Which of the following descriptions best represent the overarching design of your forecasting model?

Machine learning-based weather prediction.
Ensemble-based model, aggregating multiple predictions to assess uncertainty and variability.

What techniques did you use to initialise your model? (For example: data sources and processing of initial conditions)

Initialized from 4 days of IFS daily averages and Copernicus SST regridded to HEALPix64 grid.

If any, what data does your model rely on for real-time forecasting purposes?

As above.

What types of datasets were used for model training? (For example: observational datasets, reanalysis data, NWP outputs or satellite data)

Trained on 10,000 years of DLESyM simulations. DLESyM simulations run from ERA5 initial conditions to generate large volume of training data, then distilled model trained for S2S forecasting using the DLESyM output. Finally, model fine-tuned on ERA5.

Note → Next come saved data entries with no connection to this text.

Lemma act_add_keeps_tuple_packaging_witness :
  let act : tensor R := [[[1; 2]; [3; 4]]]%R in
  let rest : list (pyval R) := [PObj 0; PNone] in
  let steered := on_rows sadd (map (smul 10%R) [5; 6]%R) act in
  let v := tscale 10%R [[[5; 6]%R]] in
  PytorchHooks.act_add v (PTuple (PTensor act :: rest)) []
    = (Ok (PTuple (PTensor steered :: rest)), []) /\
  Baukit.act_add v (PTuple (PTensor act :: rest))
    = Ok (PTuple (PTensor steered :: rest)) /\
  CustomWrapper.call_slot (PTuple (PTensor act :: rest))
      (CustomWrapper.WrappedModule CustomWrapper.Block PNone (Some v))
    = (Ok (PTuple (PTensor steered :: rest)),
       CustomWrapper.WrappedModule CustomWrapper.Block
         (PTuple (PTensor act :: rest)) (Some v)) /\
  has_shape 1 2 2 steered.
Proof.
  apply (act_add_keeps_tuple_packaging 1 2 2 10%R [5; 6]%R
           [[[1; 2]; [3; 4]]]%R [PObj 0; PNone] [] PNone).
  - split; [reflexivity|].
    repeat constructor.
  - reflexivity.
Defined.

(** ** Injection during generation *)

Section InjectionWhileGenerating.
Context {T : Type} `{Scalar T}.
Variables Tok X : Type.
Variable embed : list Tok -> X.
Variable finish : X -> pyval T -> Tok.
Variable is_eos : Tok -> bool.

(** One forward evaluation with the [act_add] hook of pytorch_hooks.ipynb
    as the only hook of the block. *)
Lemma forward_act_add_tuple Hd coeff (r : vector T) point act rest
    (w : PytorchHooks.world) id :
  length r = Hd ->
  (forall x, block_output Hd (act x) (rest x) (point x)) ->
  forward_hooks w = [(id, PytorchHooks.act_add (tscale coeff [[r]]))] ->
  forall toks,
    forward embed point finish toks w =
    (Ok (step_with embed finish (steered_tuple coeff r act rest) toks), w).
Proof.
  intros Hr Hpoint Hhooks toks. unfold forward, step_with, steered_tuple.
  rewrite (call_module_single _ _ id w (point (embed toks))
             (PTuple (PTensor (on_rows sadd (map (smul coeff) r)
                                 (act (embed toks))) :: rest (embed toks)))
             Hhooks).
  - reflexivity.
  - unfold PytorchHooks.act_add. rewrite tscale_row.
    rewrite (add_to_first_block Hd _ _ _ _ (Hpoint (embed toks)))
      by (rewrite length_map; exact Hr).
    reflexivity.
  - discriminate.
Qed.

(** The same for the hook of transformer_lens.ipynb on a hook point that
    returns the bare tensor. *)
Lemma forward_act_add_tensor Hd coeff (r : vector T) point act
    (w : TransformerLens.world) id :
  length r = Hd ->
  (forall x, point x = PTensor (act x) /\
             exists B S, has_shape B S Hd (act x)) ->
  forward_hooks w = [(id, TransformerLens.act_add (tscale coeff [[r]]))] ->
  forall toks,
    forward embed point finish toks w =
    (Ok (step_with embed finish (steered_tensor coeff r act) toks), w).
Proof.
  intros Hr Hpoint Hhooks toks. unfold forward, step_with, steered_tensor.
  destruct (Hpoint (embed toks)) as [Hout (B & S & Hact)].
  rewrite (call_module_single _ _ id w (point (embed toks))
             (PTensor (on_rows sadd (map (smul coeff) r) (act (embed toks))))
             Hhooks).
  - reflexivity.
  - unfold TransformerLens.act_add. rewrite tscale_row, Hout.
    rewrite (padd_tensor B S Hd _ _ Hact) by (rewrite length_map; exact Hr).
    destruct (mem w); reflexivity.
  - discriminate.
Qed.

Please provide an overview of your final ML/AI model architecture (For example: key design features, specific algorithms or frameworks used, and any pre- or post-processing steps)

Architecture: conditional diffusion model implemented on HEALPix64 grid, following broadly the architecture used in cBottle. Framework: Generate huge synthetic dataset with DLESyM (which in turn was trained on ERA5) -> Train 'distilled' diffusion model to produce ensemble forecast at AIWQ lead times in single model timestep (no autoregression) -> Fine-tune this distilled model on ERA5 -> Calculate quintile probs using model climate quintile boundaries from a 20 year climatology.

Have you published or presented any work related to this forecasting model? If yes, could you share references or links?

arXiv paper (under review at JAMES): https://doi.org/10.48550/arXiv.2512.22814 AMS talk: https://ams.confex.com/ams/106ANNUAL/meetingapp.cgi/Paper/476944

Before submitting your forecasts to the AI Weather Quest, did you validate your model against observational or independent datasets? If so, how?

Hindcasts against ERA5 using ERA5 data already processed in house and benchmarking against ECMWF ENS S2S realtime forecasts from S2S database.

Did you face any challenges during model development, and how did you address them?

Nothing major, but some experimentation with the loss and tuning was needed to achieve the present results.

Are there any limitations to your current model that you aim to address in future iterations?

This first proof of concept was trained on v1 of DLESyM which only forecasts 8 atmospheric variables and 1 ocean variable. We hope in future to train our model on recent state-of-the-art AI earth system models like SamudrACE or DLESyM v2 which should represent the drivers of S2S and seasonal dynamics better.

Are there any other AI/ML model components or innovations that you wish to highlight?

No.

Who contributed to the development of this model? Please list all individuals who contributed to this model, along with their specific roles (e.g., data preparation, model architecture, model validation, etc) to acknowledge individual contributions.

Scott Martin (work done during internship at NVIDIA): data preparation, model development, model validation, model architecture, realtime data preparation. Noah Brenowitz: data preparation, model architecture, project concept, mentorship. Dale Durran: project concept, mentorship. Mike Pritchard: project concept, mentorship.

Which of the following descriptions best represent the overarching design of your forecasting model?

Machine learning-based weather prediction.
Ensemble-based model, aggregating multiple predictions to assess uncertainty and variability.